Wetlands >> What is a Wetland?
What is a wetland?
Wetlands are ecosystems typically found on the transition between terrestrial and aquatic systems. In order to be classified as a wetland, an area typically has at least one of the following 3 characteristics:
1. Water tables -- what makes a wetland 'wet'?
To be classified as a wetland, an area of land must have water on the ground's surface or in the root zone for at least a portion of the growing season. This seasonal fluctuation of the water period (known as a hydroperiod), is continually affected by the weather, the season, water feeding into and draining from nearby streams, the surrounding watershed and other nearby bodies of water.
However, an area can still be a wetland, even if it doesn't appear to be 'wet.' Because of the changing hydroperiods, water is the most transient part of a wetland ecosystem. Often, when ecologists suspect an area is a wetland, they focus on the last 2 characteristics, because these are less likely to fluctuate seasonally.
Read more about wetland hydrology.
2. Hydric soils -- the foundation of wetland life
Soils found in wetlands are called hydric soils. Hydric soils exist when an area is saturated, flooded, or ponded for so long during the growing season that the upper soil level is without oxygen. There are two types of hydric soils: those with decomposed organic material, and those without. Each has unique characteristics.

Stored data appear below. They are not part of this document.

Lemma boundary_loop_spec k done files r :
  ikey_wf k -> Forall file_wf done -> Forall file_wf files -> first_boundary k done r ->
  exists r', boundary_loop files k r = Ret r' /\ first_boundary k (done ++ files) r'.
Proof.
  intros Hk Hd Hf. revert done r Hd. induction Hf as [|f files (Hfs & Hfl & Hle) Hf IH]; intros done r Hd Hr.
  { exists r. by rewrite app_nil_r. }
  cbn [boundary_loop]. rewrite icmp_wf by done. cbn [obind].
  replace (done ++ f :: files) with ((done ++ [f]) ++ files) by (by rewrite <- app_assoc).
  assert (Forall file_wf (done ++ [f])) as Hd' by (apply Forall_app; split; [done|by repeat constructor]).
  assert ((if 0 <? ic (f_smallest f) k then let! a := user_key (f_smallest f) in let! b := user_key k in Ret (Compare a b =? 0) else Ret false) =
          Ret (bool_decide (boundary k f))) as ->.
  { unfold boundary. destruct (Z.ltb_spec 0 (ic (f_smallest f) k)) as [Hlt|Hge].
    - rewrite !user_key_wf by done. cbn [obind]. f_equal. apply ic_antisym in Hlt. apply eq_bool_prop_intro. rewrite bool_decide_spec, <- Z.eqb_eq, Is_true_true. naive_solver.
    - rewrite bool_decide_eq_false_2; [done|]. intros [Hlt _]. apply ic_antisym in Hlt. lia. }
  cbn [obind]. destruct (bool_decide_reflect (boundary k f)) as [Hb|Hb].
  - assert (exists b : bool, match r with None => Ret true | Some g => let! d := icmp (f_smallest f) (f_smallest g) in Ret (d <? 0) end = Ret b /\
      (if b then forall g, g ∈ done -> boundary k g -> ic (f_smallest f) (f_smallest g) <= 0 else exists g, r = Some g /\ ic (f_smallest g) (f_smallest f) <= 0)) as (b & -> & Hbest).
    { destruct r as [g|]; [|exists true; split; [done|]; intros g Hg Hbg; by destruct (Hr g Hg)].
      destruct Hr as (Hg & Hbg & Hmin). rewrite Forall_forall in Hd. destruct (Hd g Hg) as (Hgs & _). rewrite icmp_wf by done. cbn [obind]. eexists. split; [done|].
      destruct (Z.ltb_spec (ic (f_smallest f) (f_smallest g)) 0) as [Hlt|Hge].
      + intros h Hh Hbh. eapply ic_le_trans; [apply Z.lt_le_incl, Hlt|by apply Hmin].
      + exists g. split; [done|]. apply ic_flip. lia. }
    cbn [obind]. apply IH; [done|]. destruct b.
    + split; [set_solver|]. split; [done|]. intros g [Hg| ->%list_elem_of_singleton]%elem_of_app Hbg; [by apply Hbest|rewrite ic_refl; lia].
    + destruct Hbest as (g & -> & Hgf). destruct Hr as (Hg & Hbg & Hmin). split; [set_solver|]. split; [done|].
      intros h [Hh| ->%list_elem_of_singleton]%elem_of_app Hbh; [by apply Hmin|done].
  - cbn [obind]. apply IH; [done|]. destruct r as [g|].
    + destruct Hr as (Hg & Hbg & Hmin). split; [set_solver|]. split; [done|]. intros h [Hh| ->%list_elem_of_singleton]%elem_of_app Hbh; [by apply Hmin|done].
    + intros g [Hg| ->%list_elem_of_singleton]%elem_of_app; [by apply Hr|done].
Qed.

Lemma FindSmallestBoundaryFile_spec files k :
  ikey_wf k -> Forall file_wf files -> exists r, FindSmallestBoundaryFile files k = Ret r /\ first_boundary k files r.
Proof. intros Hk Hf. apply (boundary_loop_spec k [] files None); [done|constructor|done|]. intros g Hg. by apply not_elem_of_nil in Hg. Qed.

(** A file that starts after all others. *)
Lemma range_of_snoc files small large f :
  Forall file_wf files -> file_wf f -> range_of files small large -> ic large (f_smallest f) < 0 -> range_of (files ++ [f]) small (f_largest f).
Proof.
  intros Hw (_ & _ & Hle) [(g & Hg & Hgs) _ Hb] Hlt. split.
  - exists g. set_solver.
  - exists f. set_solver.
  - rewrite Forall_forall in Hw. intros x [Hx| ->%list_elem_of_singleton]%elem_of_app.
    + destruct (Hb x Hx) as [Hx1 Hx2]. split; [done|]. eapply ic_le_trans; [exact Hx2|]. eapply ic_le_trans; [apply Z.lt_le_incl, Hlt|done].
    + split; [|rewrite ic_refl; lia]. destruct (Hw g Hg) as (_ & _ & Hgle), (Hb g Hg) as [_ Hgl]. rewrite <- Hgs.
      eapply ic_le_trans; [exact Hgle|]. eapply ic_le_trans; [exact Hgl|]. lia.
Qed.

Lemma after_range files small large f : range_of files small large -> file_wf f -> ic large (f_smallest f) < 0 -> f ∉ files.
Proof.
  intros [_ _ Hb] (_ & _ & Hle) Hlt Hf. destruct (Hb f Hf) as [_ Hl]. pose proof (ic_lt_le _ _ _ (ic_lt_le _ _ _ Hlt Hle) Hl) as Hx. rewrite ic_refl in Hx. lia.
Qed.

(** In a level without overlaps the boundary file is the next one. *)
Lemma boundary_next level pre cur post small large f :
  Forall file_wf level -> disjoint_sorted level -> level = pre ++ cur ++ post -> range_of cur small large ->
  first_boundary large level (Some f) -> exists post', post = f :: post'.
Proof.
  intros Hw Hd -> Hr (Hf & [Hlt Heq] & Hmin).
  assert (forall x y, x ∈ pre ++ cur -> y ∈ post -> ic (f_largest x) (f_smallest y) < 0) as Hsep.
  { rewrite app_assoc in Hd. apply StronglySorted_app in Hd as (Hx & _ & _). intros x y Hxin Hyin. by apply Hx. }
  rewrite Forall_forall in Hw. pose proof (Hw f Hf) as (Hfs & Hfl & Hle).
  assert (f ∈ post) as Hpost.
  { rewrite app_assoc in Hf. apply elem_of_app in Hf as [Hf|]; [exfalso|done]. apply elem_of_app in Hf as [Hf|Hf]; [|by eapply after_range in Hf].
    destruct (ro_large _ _ _ Hr) as (h & Hh & Hhl). apply StronglySorted_app in Hd as (Hx & _ & _). specialize (Hx f h Hf ltac:(set_solver)).
    destruct (Hw h ltac:(set_solver)) as (_ & _ & Hhle). rewrite <- Hhl in Hlt.
    pose proof (ic_lt_le _ _ _ (ic_lt_le _ _ _ Hlt Hle) (Z.lt_le_incl _ _ Hx)) as Hy. pose proof (ic_lt_le _ _ _ Hy Hhle) as Hz. rewrite ic_refl in Hz. lia. }
  destruct post as [|h post']; [by apply not_elem_of_nil in Hpost|]. exists post'. f_equal.
  apply elem_of_cons in Hpost as [->|Hpost]; [done|exfalso].
  destruct (Hw h ltac:(set_solver)) as (_ & _ & Hhle). apply StronglySorted_app in Hd as (_ & _ & Hd). apply StronglySorted_app in Hd as (_ & _ & Hd).
  apply StronglySorted_inv in Hd as [_ Hd]. rewrite Forall_forall in Hd. pose proof (Hd f Hpost) as Hhf.
  pose proof (ic_le_lt _ _ _ Hhle Hhf) as Hhf'. destruct (ro_large _ _ _ Hr) as (g & Hg & Hgl). pose proof (Hsep g h ltac:(set_solver) ltac:(set_solver)) as Hgh. rewrite Hgl in Hgh.
  specialize (Hmin h ltac:(set_solver)). pose proof (ic_ukey _ _ (Z.lt_le_incl _ _ Hgh)) as Hu1. pose proof (ic_ukey _ _ (Z.lt_le_incl _ _ Hhf')) as Hu2.
  assert (boundary large h) as Hb.
  { split; [done|]. pose proof (compare_antisym (ukey (f_smallest f)) (ukey large)). pose proof (compare_antisym (ukey large) (ukey (f_smallest f))).
    pose proof (compare_trans _ _ _ Hu2 (Z.eq_le_incl _ _ Heq)) as Hu3.
    pose proof (compare_antisym (ukey (f_smallest h)) (ukey large)). pose proof (compare_antisym (ukey large) (ukey (f_smallest h))). lia. }
  specialize (Hmin Hb). pose proof (ic_lt_le _ _ _ Hhf' Hmin) as Hx. rewrite ic_refl in Hx. lia.
Qed.

Definition after_key (k : InternalKey) (f : FilePtr) : Prop := ic k (f_smallest f) < 0.
#[local] Instance after_key_dec k f : Decision (after_key k f).
Proof. unfold after_key. apply _. Defined.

Read more about hydric soils.
3. Wildlife and vegetation -- wetland life
Wetlands support a wide diversity of life. Many organisms depend on wetlands completely for their survival, but even those who live in primarily aquatic or terrestrial habitats may rely on the ecotone border for a portion of the year, or for a portion of their life cycle.
Fluctuating water levels and variable salt concentrations create a harsh environment for wetland plants and animals, so in order to survive these harsh conditions, vegetation and wildlife develop special adaptations.